### Supplied material
(* ===== verification/ServiceMonitor.v ===== *)
(** * The ServiceMonitor bootstrap

    [internal/servicemonitor/servicemonitor.go]: what a scrape configuration
    must say, the object that is built from it, and the runnable that applies
    it once, when the cluster serves the API.  The discovery client, the
    API client and the cluster are the class [BootstrapEnv]. *)

From S2P Require Import Prelude Kube Json.

Module servicemonitor.

Definition serviceMonitorName : string := "controller-manager-metrics-monitor".
Definition appName : string := "hyperfleet-operator".
Definition metricsServiceName : string := "hyperfleet-operator-controller-manager-metrics-service".
Definition controlPlane : string := "controller-manager".
Definition smGroup : string := "monitoring.coreos.com".
Definition smVersion : string := "v1".
Definition smKind : string := "ServiceMonitor".

Record ScrapeConfig := mkScrapeConfig {
  Secure : bool;
  ServingCertificateConfigured : bool;
  TLSCASecretName : string;
  TLSCASecretKey : string;
  ServerName : string;
  AuthorizationSecretName : string;
  AuthorizationSecretKey : string }.

(** The table of settings that secure scraping cannot do without. *)
Definition required_settings (c : ScrapeConfig) : list (string * string) :=
  [("tls ca secret name", TLSCASecretName c);
   ("tls ca secret key", TLSCASecretKey c);
   ("tls server name", ServerName c);
   ("authorization secret name", AuthorizationSecretName c);
   ("authorization secret key", AuthorizationSecretKey c)].

Fixpoint first_missing (l : list (string * string)) : option error :=
  match l with
  | [] => None
  | (name, value) :: l' =>
      if String.eqb value ""
      then Some (Errorf "secure metrics servicemonitor requires %s" [name])
      else first_missing l'
  end.

Definition Validate (c : ScrapeConfig) : option error :=
  if negb (Secure c) then None
  else match first_missing (required_settings c) with
       | Some err => Some err
       | None =>
           if negb (ServingCertificateConfigured c)
           then Some (Errorf "secure metrics servicemonitor requires --metrics-cert-path" [])
           else None
       end.

(** ** The object *)

(** Assigning a key of a [map[string]any]. *)
Fixpoint set_key (k : string) (v : Json) (m : Members) : Members :=
  match m with
  | [] => [(k, v)]
  | (k', v') :: m' => if String.eqb k k' then (k, v) :: m' else (k', v') :: set_key k v m'
  end.

Definition endpoint (scrapeConfig : ScrapeConfig) : Members :=
  let e := [("path", JString "/metrics"); ("port", JString "metrics");
            ("scheme", JString "http"); ("interval", JString "30s")] in
  if Secure scrapeConfig then
    let e := set_key "scheme" (JString "https") e in
    let e := set_key "tlsConfig" (JObject
      [("serverName", JString (ServerName scrapeConfig));
       ("ca", JObject [("secret", JObject
          [("name", JString (TLSCASecretName scrapeConfig));
           ("key", JString (TLSCASecretKey scrapeConfig))])])]) e in
    set_key "authorization" (JObject
      [("type", JString "Bearer");
       ("credentials", JObject
          [("name", JString (AuthorizationSecretName scrapeConfig));
           ("key", JString (AuthorizationSecretKey scrapeConfig))])]) e
  else e.

(** The parts of the unstructured object that are set: the group, version and
    kind, the metadata, and the [spec] key. *)
Record ServiceMonitor := mkServiceMonitor {
  sm_Group : string; sm_Version : string; sm_Kind : string;
  sm_Meta : ObjectMeta; sm_Spec : Json }.

Definition buildServiceMonitor (namespace : string) (owner : Service) (scrapeConfig : ScrapeConfig) : ServiceMonitor :=
  mkServiceMonitor smGroup smVersion smKind
    (mkObjectMeta serviceMonitorName namespace
       {["control-plane" := controlPlane; "app.kubernetes.io/name" := appName;
         "app.kubernetes.io/managed-by" := appName]}
       None 0 "" ""
       [mkOwnerReference "v1" "Service" (om_Name (svc_Meta owner)) (om_UID (svc_Meta owner)) false])
    (JObject
       [("selector", JObject [("matchLabels", JObject
           [("control-plane", JString controlPlane); ("app.kubernetes.io/name", JString appName)])]);
        ("endpoints", JArray [JObject (endpoint scrapeConfig)])]).

(** ** The runnable *)

(** The outcome of [ServerResourcesForGroupVersion]: a list of the kinds that are
    served, possibly nil, or an error, of which [IsNotFound] singles out one. *)
Inductive Resources_ :=
| Listed (kinds : option (list string))
| ResourcesNotFound (e : error)
| ResourcesError (e : error).

Class BootstrapEnv (W : Type) := {
  NewDiscoveryClient : ST W (option error);
  ServerResources (groupVersion : string) : ST W Resources_;
  NewClient : ST W (option error);
  GetService (namespace name : string) : ST W (error + Service);
  ApplyMonitor (sm : ServiceMonitor) (fieldOwner : string) (force : bool) : ST W (option error);
}.

Definition hasServiceMonitorKind (list : option (list string)) : bool :=
  match list with
  | None => false
  | Some kinds => existsb (fun k => String.eqb k smKind) kinds
  end.

Section start.
Context {W : Type} `{BE : BootstrapEnv W}.

Definition serviceMonitorAvailable : ST W (outcome bool) :=
  (let! err := NewDiscoveryClient in
   match err with
   | Some e => st_ret (Fail (Wrapf "create discovery client: %w" [] e))
   | None =>
       let groupVersion := smGroup +:+ "/" +:+ smVersion in
       let! r := ServerResources groupVersion in
       match r with
       | ResourcesNotFound _ => st_ret (Ok false)
       | ResourcesError e => st_ret (Fail (Wrapf "list server resources for %s: %w" [groupVersion] e))
       | Listed l => st_ret (Ok (hasServiceMonitorKind l))
       end
   end)%st.

Record Bootstrapper := mkBootstrapper {
  Namespace : string;
  ScrapeConfig_ : ScrapeConfig;
  serviceMonitorAvailability : option (ST W (outcome bool)) }.

Definition NeedLeaderElection (b : Bootstrapper) : bool := true.

Definition Start (b : Bootstrapper) : ST W (outcome unit) :=
  (let availability := default serviceMonitorAvailable (serviceMonitorAvailability b) in
   let! available := availability in
   match available with
   | Panic => st_ret Panic
   | Fail _ => st_ret (Ok tt)
   | Ok false => st_ret (Ok tt)
   | Ok true =>
       let! cl := NewClient in
       match cl with
       | Some _ => st_ret (Ok tt)
       | None =>
           let! svc := GetService (Namespace b) metricsServiceName in
           match svc with
           | inl _ => st_ret (Ok tt)
           | inr svc =>
               let sm := buildServiceMonitor (Namespace b) svc (ScrapeConfig_ b) in
               let! _ := ApplyMonitor sm appName true in
               st_ret (Ok tt)
           end
       end
   end)%st.

End start.
Arguments Bootstrapper : clear implicits.

(** ** Running with a log of the calls and their answers *)

Inductive SMCall :=
| CDiscovery (r : option error)
| CResources (groupVersion : string) (r : Resources_)
| CNewClient (r : option error)
| CGetService (namespace name : string) (r : error + Service)
| CApplyMonitor (sm : ServiceMonitor) (fieldOwner : string) (force : bool) (r : option error).

Definition log_answer {W A} (c : A -> SMCall) (m : ST W A) : ST (W * list SMCall) A :=
  fun s => let '(a, w) := m s.1 in (a, (w, s.2 ++ [c a])).

Definition logged_BootstrapEnv {W} (BE : BootstrapEnv W) : BootstrapEnv (W * list SMCall) := {|
  NewDiscoveryClient := log_answer CDiscovery NewDiscoveryClient;
  ServerResources gv := log_answer (CResources gv) (ServerResources gv);
  NewClient := log_answer CNewClient NewClient;
  GetService ns name := log_answer (CGetService ns name) (GetService ns name);
  ApplyMonitor sm o f := log_answer (CApplyMonitor sm o f) (ApplyMonitor sm o f) |}.

(** What a bootstrap may do: stop at the first call that is answered with an error, or
    with a list without the kind; apply once when nothing stopped it. *)
Definition served (r : Resources_) : bool :=
  match r with Listed l => hasServiceMonitorKind l | _ => false end.

Definition resources_call (r : Resources_) : SMCall := CResources "monitoring.coreos.com/v1" r.

Inductive bootstraps (ns : string) (c : ScrapeConfig) : list SMCall -> Prop :=
| bs_no_discovery e : bootstraps ns c [CDiscovery (Some e)]
| bs_not_served r : served r = false -> bootstraps ns c [CDiscovery None; resources_call r]
| bs_no_client r e : served r = true ->
    bootstraps ns c [CDiscovery None; resources_call r; CNewClient (Some e)]
| bs_no_service r e : served r = true ->
    bootstraps ns c [CDiscovery None; resources_call r; CNewClient None;
                     CGetService ns metricsServiceName (inl e)]
| bs_applied r svc err : served r = true ->
    bootstraps ns c [CDiscovery None; resources_call r; CNewClient None;
                     CGetService ns metricsServiceName (inr svc);
                     CApplyMonitor (buildServiceMonitor ns svc c) appName true err].

(** Evaluates the next logged call; closes a goal about a finished log. *)
Ltac run := cbn; unfold log_answer; cbn.
Ltac logged :=
  split; [done|]; eexists; (split; [by rewrite <-?app_assoc|]); by constructor.

Section theorems.
Context {W : Type} (BE : BootstrapEnv W).

(** C30: the bootstrap is best effort: in production (no test seam), whatever the
    cluster answers, [Start] returns nil, and the calls it makes are one of
    the permitted sequences; an object is only sent after the kind was seen among the
    served resources and the metrics Service was read, and it is owned by that Service. *)
Theorem start_refines ns c w log :
  let '(r, (w', log')) :=
    Start (BE := logged_BootstrapEnv BE) (mkBootstrapper ns c None) (w, log) in
  r = Ok tt /\ exists tail, log' = log ++ tail /\ bootstraps ns c tail.
Proof.
  unfold Start, serviceMonitorAvailable, st_bind. run.
  destruct (NewDiscoveryClient w) as [[e|] w1]; run; [logged|].
  destruct (ServerResources _ w1) as [r w2]. cbn.
  destruct (served r) eqn:Es; [|by destruct r as [l|e|e]; cbn in Es |- *; [rewrite Es|..]; logged].
  destruct r as [l|e|e]; try done. cbn in Es |- *. rewrite Es. run.
  destruct (NewClient w2) as [[e|] w3]; run; [logged|].
  destruct (GetService ns metricsServiceName w3) as [[e|svc] w4]; run; [logged|].
  destruct (ApplyMonitor _ _ _ w4) as [err w5]. logged.
Qed.

End theorems.

Lemma first_missing_None l : first_missing l = None <-> Forall (fun nv => nv.2 <> "") l.
Proof.
  induction l as [|[n v] l IH]; cbn; [by split|]. rewrite Forall_cons, <-IH. cbn.
  destruct (String.eqb_spec v ""); naive_solver.
Qed.

(** The string at a path of object keys. *)
Fixpoint text_at (path : list string) (j : Json) : option string :=
  match path with
  | [] => match j with JString s => Some s | _ => None end
  | k :: path' => jget k j ≫= text_at path'
  end.

(** C32: a scrape configuration that passes validation never gives an
    endpoint that weakens TLS: either it is the plain-HTTP endpoint without TLS and
    authorization settings, or it is an HTTPS endpoint with a stable serving certificate,
    a CA reference, a server name and a bearer credential, all non-empty, with no
    other TLS key (in particular none that turns verification off); and secure
    settings are refused exactly when one of those is missing. *)
Theorem validated_endpoint (c : ScrapeConfig) :
  let e := JObject (endpoint c) in
  (Validate c = None <->
     (Secure c = true -> ServingCertificateConfigured c = true
       /\ Forall (fun nv => nv.2 <> "") (required_settings c)))
  /\ (Secure c = false ->
        jget "scheme" e = Some (JString "http") /\ jget "tlsConfig" e = None /\ jget "authorization" e = None)
  /\ (Secure c = true ->
        jget "scheme" e = Some (JString "https")
        /\ text_at ["tlsConfig"; "serverName"] e = Some (ServerName c)
        /\ text_at ["tlsConfig"; "ca"; "secret"; "name"] e = Some (TLSCASecretName c)
        /\ text_at ["tlsConfig"; "ca"; "secret"; "key"] e = Some (TLSCASecretKey c)
        /\ text_at ["authorization"; "type"] e = Some "Bearer"
        /\ text_at ["authorization"; "credentials"; "name"] e = Some (AuthorizationSecretName c)
        /\ text_at ["authorization"; "credentials"; "key"] e = Some (AuthorizationSecretKey c)
        /\ forall k, k <> "serverName" -> k <> "ca" -> (jget "tlsConfig" e ≫= jget k) = None).
Proof.
  cbv zeta. split; [|split].
  - unfold Validate. destruct (Secure c); cbn -[first_missing required_settings]; [|naive_solver].
    rewrite <-first_missing_None. destruct (first_missing _) as [e|]; cbn.
    { split; [intros [=]|]. intros H. by destruct (H eq_refl) as [_ ?]. }
    destruct (ServingCertificateConfigured c); cbn; [done|].
    split; [intros [=]|]. intros H. by destruct (H eq_refl) as [? _].
  - intros Hs. unfold endpoint. by rewrite Hs.
  - intros Hs. unfold endpoint. rewrite Hs. split_and!; try done.
    intros k H1 H2. cbn. apply String.eqb_neq in H1, H2. by rewrite H1, H2.
Qed.

End servicemonitor.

### Work required
From the data above, count the lines where "force" occurs and give that figure and nothing else.

### Task solution
2